Your objective:
Begin at the top of the following data. Copy each line exactly until you have copied the line containing "acPreferredUsername : string;".

Input:
(* ===== verification/ActivityModel.v ===== *)
(** * Actors and activities (models/models.go)

    The ActivityPub documents the relay reads and writes, their JSON forms, the
    unwrapping of an activity's object, and the retrieval of remote documents
    through the actor cache.  The cache (patrickmn/go-cache, whose entries expire)
    and the executor of signed GET requests are parameters. *)

From S2P Require Import Prelude GoStrings GoUrl Redis GoTime World Json.

(** ** Data *)

Record PublicKey := mkPublicKey { pkID : string; pkOwner : string; pkPem : string }.
(** [Endpoints], [Image] hold one string; a pointer to them is an option. *)
Record Actor := mkActor {
  acContext : option json; acID : string; acType : string; acName : string;
  acPreferredUsername : string; acSummary : string; acInbox : string; acOutbox : string;
  acFollowingURL : string; acFollowersURL : string; acEndpoints : option string;
  acPublicKey : PublicKey; acIcon : option string; acImage : option string }.
Definition zeroActor : Actor :=
  mkActor None "" "" "" "" "" "" "" "" "" None (mkPublicKey "" "" "") None None.
Definition actorFollowers (actor : Actor) : string :=
  if negb (acFollowersURL actor =s "") then acFollowersURL actor else acID actor +:+ "/followers".

Record Activity := mkActivity {
  aContext : option json; aID : string; aActor : string; aType : string;
  aObject : option json; aTo : list string; aCc : list string }.
Definition zeroActivity : Activity := mkActivity None "" "" "" None [] [].

(** ** Decoding *)

Definition publicKeyField (k : string) (v : json) (p : PublicKey) : result PublicKey :=
  if EqualFold k "id" then s ← decodeString (pkID p) v; Ok (mkPublicKey s (pkOwner p) (pkPem p))
  else if EqualFold k "owner" then s ← decodeString (pkOwner p) v; Ok (mkPublicKey (pkID p) s (pkPem p))
  else if EqualFold k "publicKeyPem" then s ← decodeString (pkPem p) v; Ok (mkPublicKey (pkID p) (pkOwner p) s)
  else Ok p.
Definition oneField (name k : string) (v : json) (old : string) : result string :=
  if EqualFold k name then decodeString old v else Ok old.
(** A pointer to a struct with one string field. *)
Definition decodePointer (name : string) (old : option string) (v : json) : result (option string) :=
  match v with
  | JNull => Ok None
  | _ => Some <$> decodeStruct (oneField name) (default "" old) v
  end.

Definition actorField (k : string) (v : json) (a : Actor) : result Actor :=
  let '(mkActor ctx id ty name user summary inbox outbox fing fers ep key icon image) := a in
  if EqualFold k "@context" then
    x ← decodeInterface v; Ok (mkActor x id ty name user summary inbox outbox fing fers ep key icon image)
  else if EqualFold k "id" then
    s ← decodeString id v; Ok (mkActor ctx s ty name user summary inbox outbox fing fers ep key icon image)
  else if EqualFold k "type" then
    s ← decodeString ty v; Ok (mkActor ctx id s name user summary inbox outbox fing fers ep key icon image)
  else if EqualFold k "name" then
    s ← decodeString name v; Ok (mkActor ctx id ty s user summary inbox outbox fing fers ep key icon image)
  else if EqualFold k "preferredUsername" then
    s ← decodeString user v; Ok (mkActor ctx id ty name s summary inbox outbox fing fers ep key icon image)
  else if EqualFold k "summary" then
    s ← decodeString summary v; Ok (mkActor ctx id ty name user s inbox outbox fing fers ep key icon image)
  else if EqualFold k "inbox" then
    s ← decodeString inbox v; Ok (mkActor ctx id ty name user summary s outbox fing fers ep key icon image)
  else if EqualFold k "outbox" then
    s ← decodeString outbox v; Ok (mkActor ctx id ty name user summary inbox s fing fers ep key icon image)
  else if EqualFold k "following" then
    s ← decodeString fing v; Ok (mkActor ctx id ty name user summary inbox outbox s fers ep key icon image)
  else if EqualFold k "followers" then
    s ← decodeString fers v; Ok (mkActor ctx id ty name user summary inbox outbox fing s ep key icon image)
  else if EqualFold k "endpoints" then
    p ← decodePointer "sharedInbox" ep v;
    Ok (mkActor ctx id ty name user summary inbox outbox fing fers p key icon image)
  else if EqualFold k "publicKey" then
    p ← decodeStruct publicKeyField key v;
    Ok (mkActor ctx id ty name user summary inbox outbox fing fers ep p icon image)
  else if EqualFold k "icon" then
    p ← decodePointer "url" icon v;
    Ok (mkActor ctx id ty name user summary inbox outbox fing fers ep key p image)
  else if EqualFold k "image" then
    p ← decodePointer "url" image v;
    Ok (mkActor ctx id ty name user summary inbox outbox fing fers ep key icon p)
  else Ok a.
Definition activityField (k : string) (v : json) (a : Activity) : result Activity :=
  let '(mkActivity ctx id actor ty object to cc) := a in
  if EqualFold k "@context" then x ← decodeInterface v; Ok (mkActivity x id actor ty object to cc)
  else if EqualFold k "id" then s ← decodeString id v; Ok (mkActivity ctx s actor ty object to cc)
  else if EqualFold k "actor" then s ← decodeString actor v; Ok (mkActivity ctx id s ty object to cc)
  else if EqualFold k "type" then s ← decodeString ty v; Ok (mkActivity ctx id actor s object to cc)
  else if EqualFold k "object" then x ← decodeInterface v; Ok (mkActivity ctx id actor ty x to cc)
  else if EqualFold k "to" then l ← decodeStrings to v; Ok (mkActivity ctx id actor ty object l cc)
  else if EqualFold k "cc" then l ← decodeStrings cc v; Ok (mkActivity ctx id actor ty object to l)
  else Ok a.

(** [json.Unmarshal(data, &actor)], [json.Unmarshal(data, &activity)] into a zero value. *)
Definition unmarshalActor (data : string) : result Actor :=
  v ← jsonParse data; decodeStruct actorField zeroActor v.
Definition unmarshalActivity (data : string) : result Activity :=
  v ← jsonParse data; decodeStruct activityField zeroActivity v.

(** ** Encoding *)

(** The members of a struct with [omitempty] on every field. *)
Definition omitString (name s : string) : list (string * json) := if s =s "" then [] else [(name, JString s)].
Definition omitStrings (name : string) (l : list string) : list (string * json) :=
  match l with [] => [] | _ => [(name, JArray (map JString l))] end.
Definition omitInterface (name : string) (o : option json) : list (string * json) :=
  match o with None => [] | Some v => [(name, v)] end.
Definition activityJson (a : Activity) : json :=
  JObject (omitInterface "@context" (aContext a) ++ omitString "id" (aID a) ++ omitString "actor" (aActor a)
    ++ omitString "type" (aType a) ++ omitInterface "object" (aObject a)
    ++ omitStrings "to" (aTo a) ++ omitStrings "cc" (aCc a)).
(** An actor; a [PublicKey] is a struct, which [omitempty] keeps. *)
Definition omitPointer (name field : string) (o : option string) : list (string * json) :=
  match o with None => [] | Some s => [(name, JObject (omitString field s))] end.
Definition actorJson (a : Actor) : json :=
  JObject (omitInterface "@context" (acContext a) ++ omitString "id" (acID a) ++ omitString "type" (acType a)
    ++ omitString "name" (acName a) ++ omitString "preferredUsername" (acPreferredUsername a)
    ++ omitString "summary" (acSummary a) ++ omitString "inbox" (acInbox a) ++ omitString "outbox" (acOutbox a)
    ++ omitString "following" (acFollowingURL a) ++ omitString "followers" (acFollowersURL a)
    ++ omitPointer "endpoints" "sharedInbox" (acEndpoints a)
    ++ [("publicKey", JObject (omitString "id" (pkID (acPublicKey a)) ++ omitString "owner" (pkOwner (acPublicKey a))
                               ++ omitString "publicKeyPem" (pkPem (acPublicKey a))))]
    ++ omitPointer "icon" "url" (acIcon a) ++ omitPointer "image" "url" (acImage a)).
Definition marshalActivity (a : Activity) : string := jsonMarshal (activityJson a).

(** ** Objects *)

Definition stringMember (k : string) (ms : list (string * json)) : option string :=
  match lookupMember k ms with Some (JString s) => Some s | _ => None end.

(** [UnwrapInnerActivity]; a JSON [null] object is a [nil] interface. *)
Definition UnwrapInnerActivity (activity : Activity) : result Activity :=
  match aObject activity with
  | Some (JObject ms) =>
      match stringMember "id" ms, stringMember "type" ms, stringMember "actor" ms, lookupMember "object" ms with
      | Some innerId, Some innerType, Some innerActor, Some object =>
          Ok (mkActivity None innerId innerActor innerType
                (match object with JNull => None | v => Some v end) [] [])
      | _, _, _, _ => Err (errorsNew "object is not Activity")
      end
  | _ => Err (errorsNew "object is not Activity")
  end.
Definition UnwrapInnerObjectId (activity : Activity) : result string :=
  match aObject activity with
  | Some (JString s) => Ok s
  | Some (JObject ms) =>
      match stringMember "id" ms with Some s => Ok s | None => Err (errorsNew "object not has id") end
  | _ => Err (errorsNew "object not has id")
  end.

Definition activityStreamsContext : option json :=
  Some (JArray [JString "https://www.w3.org/ns/activitystreams"]).

(** ** Operations *)

Section operations.
Context {S : Type} `{Redis S}.
Abbreviation Mw := (M (World S)).

Definition GenerateReply (activity : Activity) (actor : Actor) (object : json) (activityType : string)
    : Mw Activity :=
  id ← uuidNew;
  mret (mkActivity activityStreamsContext (acID actor +:+ "/activities/" +:+ id) (acID actor)
          activityType (Some object) [aActor activity] []).
Definition NewActivityPubActivity (actor : Actor) (to : list string) (object : json) (activityType : string)
    : Mw Activity :=
  id ← uuidNew;
  mret (mkActivity activityStreamsContext (acID actor +:+ "/activities/" +:+ id) (acID actor)
          activityType (Some object) to []).

(** [io.ReadAll(io.LimitReader(body, limit + 1))]: an error of the body is met only when the
    limit is not. *)
Definition readLimited (limit : Z) (body : string) (readErr : option error) : string * option error :=
  if len body <? limit + 1 then (body, readErr)
  else (ofBytes (take (Z.to_nat (limit + 1)) (bytes body)), None).

Definition maxRemoteJSONBytes : Z := 2 * 1024 * 1024.
Definition maxRemoteErrorBodyBytes : Z := 4096.
(** The interface [RemoteRequestExecutor]: sends a GET of the URL with the given header fields. *)
Definition RemoteRequestExecutor : Type := URL → Header → Mw (result httpResponse).

Definition statusError (resp : httpResponse) : error :=
  let '(responseBody, readErr) := readLimited maxRemoteErrorBodyBytes (RespBody resp) (RespReadErr resp) in
  match readErr with
  | Some e => errorWrap (Status resp +:+ ": unable to read response body: ") e
  | None =>
      let responseTruncated := maxRemoteErrorBodyBytes <? len responseBody in
      let responseBody := if responseTruncated
                          then ofBytes (take (Z.to_nat maxRemoteErrorBodyBytes) (bytes responseBody))
                          else responseBody in
      let responseText := Join (Fields responseBody) " " in
      let responseText := if responseTruncated && negb (responseText =s "")
                          then responseText +:+ " [truncated]" else responseText in
      errorsNew (if responseText =s "" then Status resp else Status resp +:+ ": " +:+ responseText)
  end.

(** [http.NewRequest] with a URL: parsed, an empty port dropped. *)
Definition requestURL (address : string) : result URL :=
  u ← url_Parse address;
  Ok (mkURL (Scheme u) (Opaque u) (User u) (TrimSuffix (Host u) ":") (Path u) (RawPath u) (OmitHost u)
        (ForceQuery u) (RawQuery u) (Fragment u) (RawFragment u)).

(** [fetchRemoteJSON] with a signer that executes requests; [None] is a nil signer. *)
Definition fetchRemoteJSON {A} (address uaString : string) (decode : string → result A)
    (signer : option RemoteRequestExecutor) : Mw (result (A * string)) :=
  u ←! mret (mapErr (errorWrap "create remote request: ") (requestURL address));
  if negb (Scheme u =s "http") && negb (Scheme u =s "https")
  then mret (Err (errorsNew ("unsupported remote URL scheme " +:+ quote (Scheme u))))
  else match signer with
  | None => mret (Err (errorsNew "remote request signer is not configured"))
  | Some doGET =>
      resp ←! doGET u (headerSet (headerSet ∅ "Accept" "application/activity+json") "User-Agent" uaString);
      if negb (StatusCode resp =? 200) then mret (Err (statusError resp))
      else
        let '(data, readErr) := readLimited maxRemoteJSONBytes (RespBody resp) (RespReadErr resp) in
        match readErr with
        | Some e => mret (Err (errorWrap "read remote response: " e))
        | None =>
            if maxRemoteJSONBytes <? len data
            then mret (Err (errorsNew "remote JSON response exceeds 2 MiB limit"))
            else mret (a ← decode data; Ok (a, data))
        end
  end.

(** The actor cache: its documents may expire between two calls. *)
Record ActorCache := mkActorCache {
  cacheGet : string → Mw (option string);
  cacheSet : string → string → Mw unit;
  cacheDelete : string → Mw unit }.
(** A cache that never expires an entry. *)
Definition mapCache : ActorCache :=
  mkActorCache (λ k w, (w, Done (w_cache w !! k)))
    (λ k v, modify (λ w, set_cache (<[k := v]> (w_cache w)) w))
    (λ k, modify (λ w, set_cache (delete k (w_cache w)) w)).

(** [NewActivityPubActorFromRemoteActor]: a cached document that decodes, or a fetched one that
    is then cached. *)
Definition NewActivityPubActorFromRemoteActor (cache : ActorCache) (url uaString : string)
    (signer : option RemoteRequestExecutor) : Mw (result Actor) :=
  let fetch := '(actor, data) ←! fetchRemoteJSON url uaString unmarshalActor signer;
               _ ← cacheSet cache url data; mret (Ok actor) in
  cacheData ← cacheGet cache url;
  match cacheData with
  | Some data =>
      match unmarshalActor data with
      | Ok actor => mret (Ok actor)
      | Err _ => _ ← cacheDelete cache url; fetch
      end
  | None => fetch
  end.
Definition NewActivityPubActivityFromRemoteActivity (url uaString : string)
    (signer : option RemoteRequestExecutor) : Mw (result Activity) :=
  '(activity, _) ←! fetchRemoteJSON url uaString unmarshalActivity signer; mret (Ok activity).
End operations.
Arguments ActorCache S : clear implicits.
Arguments RemoteRequestExecutor S : clear implicits.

The completed task:
(* ===== verification/ActivityModel.v ===== *)
(** * Actors and activities (models/models.go)

    The ActivityPub documents the relay reads and writes, their JSON forms, the
    unwrapping of an activity's object, and the retrieval of remote documents
    through the actor cache.  The cache (patrickmn/go-cache, whose entries expire)
    and the executor of signed GET requests are parameters. *)

From S2P Require Import Prelude GoStrings GoUrl Redis GoTime World Json.

(** ** Data *)

Record PublicKey := mkPublicKey { pkID : string; pkOwner : string; pkPem : string }.
(** [Endpoints], [Image] hold one string; a pointer to them is an option. *)
Record Actor := mkActor {
  acContext : option json; acID : string; acType : string; acName : string;
  acPreferredUsername : string; acSummary : string; acInbox : string; acOutbox : string;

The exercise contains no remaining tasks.